──────── Data shown
(** Modelled from the spec: [wait_for_schema_agreement] (auth/common.cc)
    returns once the cluster agrees on the schema. *)
Definition wait_for_schema_agreement : future unit :=
  λ st, (value tt, emit ev_wait_for_schema_agreement st).

Definition create_metadata_tables_if_missing : future unit :=
  if roles_table_first then
    _ ← create_metadata_table_if_missing roles_table;
    create_metadata_table_if_missing role_attributes_table
  else
    _ ← create_metadata_table_if_missing role_attributes_table;
    create_metadata_table_if_missing roles_table.

(** The continuation of the existence check in
    [create_default_role_if_missing]. *)
Definition insert_default_role_unless (exists_ : bool) : future unit :=
  if negb exists_ then
    _ ← execute_insert_role QUORUM DEFAULT_SUPERUSER_NAME true true;
    _ ← log_info;
    make_ready_future tt
  else
    make_ready_future tt.

Definition create_default_role_if_missing : future unit :=
  handle_unavailable
    (exists_ ← default_role_row_satisfies has_can_login;
     insert_default_role_unless exists_)
    (_ ← log_warn; throw unavailable_exception).

(** The body of the [seastar::async] in [start]: the task that waits for
    schema agreement and then ensures the default role. *)
Definition default_role_task : future unit :=
  _ ← wait_for_schema_agreement;
  create_default_role_if_missing.

(** Modelled from the spec: [do_after_system_ready] (auth/common.cc) starts
    the task it is given in the background and returns the future of that
    task; whether and when a failed run is tried again is the scheduler's. *)
Definition do_after_system_ready (func : future unit) : future unit := func.

(** [start]: [once_among_shards] picks the one shard that runs the body. The
    body ensures the tables and then stores the background task in
    [_stopped]; it does not wait for that task. [start] yields the task it
    stored: running it is one run of the background work. *)
Definition start : future (future unit) :=
  _ ← create_metadata_tables_if_missing;
  mret (do_after_system_ready default_role_task).

(** The run in which the background task stored by [start] is taken up at
    once and runs to its end. *)
Definition start_and_complete : future unit :=
  _stopped ← start;
  _stopped.

Definition find_record (role_name : string) : future (option record) :=
  results ← execute_select_role (consistency_for_role role_name) role_name;
  mret (match results with
        | [] => None
        | row :: _ =>
            Some {| name := role_col row;
                    rec_is_superuser := get_or (is_superuser_cell (cells row)) false;
                    rec_can_login := get_or (can_login_cell (cells row)) false;
                    member_of := if row_has_member_of row then get_set row else ∅ |}
        end).

Definition require_record (role_name : string) : future record :=
  mr ← find_record role_name;
  match mr with
  | None => throw (nonexistant_role role_name)
  | Some r => make_ready_future r
  end.

(** [roles] is the caller's set, passed by reference: the function returns
    it as updated. *)
Definition collect_roles (grantee_name : string) (roles : role_set) : future role_set :=
  r ← require_record grantee_name;
  mret (insert_each (member_of r) roles).

Definition query_granted (grantee_name : string) (m : recursive_role_query)
  : future role_set :=
  collect_roles grantee_name {[grantee_name]}.

Definition exists_ (role_name : string) : future bool :=
  make_ready_future true.

Definition is_superuser (role_name : string) : future bool :=
  mr ← find_record role_name;
  mret (match mr with
        | Some r => rec_is_superuser r
        | None => false
        end).

Definition can_login (role_name : string) : future bool :=
  mr ← find_record role_name;
  mret (match mr with
        | Some r => rec_can_login r
        | None => false
        end).

Definition create_or_replace (role_name : string) (c : role_config) : future unit :=
  execute_insert_role (consistency_for_role role_name) role_name
    (config.is_superuser c) (config.can_login c).

Definition create (role_name : string) (c : role_config) : future unit :=
  create_or_replace role_name c.

Definition alter (role_name : string) (u : role_config_update) : future unit :=
  make_ready_future tt.

Definition drop (role_name : string) : future unit :=
  throw (logic_error "Not Implemented").

Definition grant (grantee_name role_name : string) : future unit :=
  throw (logic_error "Not Implemented").

Definition revoke (revokee_name role_name : string) : future unit :=
  throw (logic_error "Not Implemented").

(** The body of the [for_each] over the rows of the scan. *)
Definition add_row (roles : role_set) (row : untyped_result_set_row) : role_set :=
  let roles := {[role_col row]} ∪ roles in
  if row_has_member_of row then insert_each (get_set row) roles else roles.

Definition query_all : future role_set :=
  results ← execute_select_all_roles QUORUM;
  mret (foldl add_row ∅ results).

Definition get_attribute (role_name attribute_name : string) : future (option string) :=
  result_set ← execute_select_attribute role_name attribute_name;
  mret (match result_set with
        | v :: _ => Some v
        | [] => None
        end).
────────────────
Task directions
Go through the records and gather the lines that hold "else".

Task output
  else
  else
                    member_of := if row_has_member_of row then get_set row else ∅ |}
  if row_has_member_of row then insert_each (get_set row) roles else roles.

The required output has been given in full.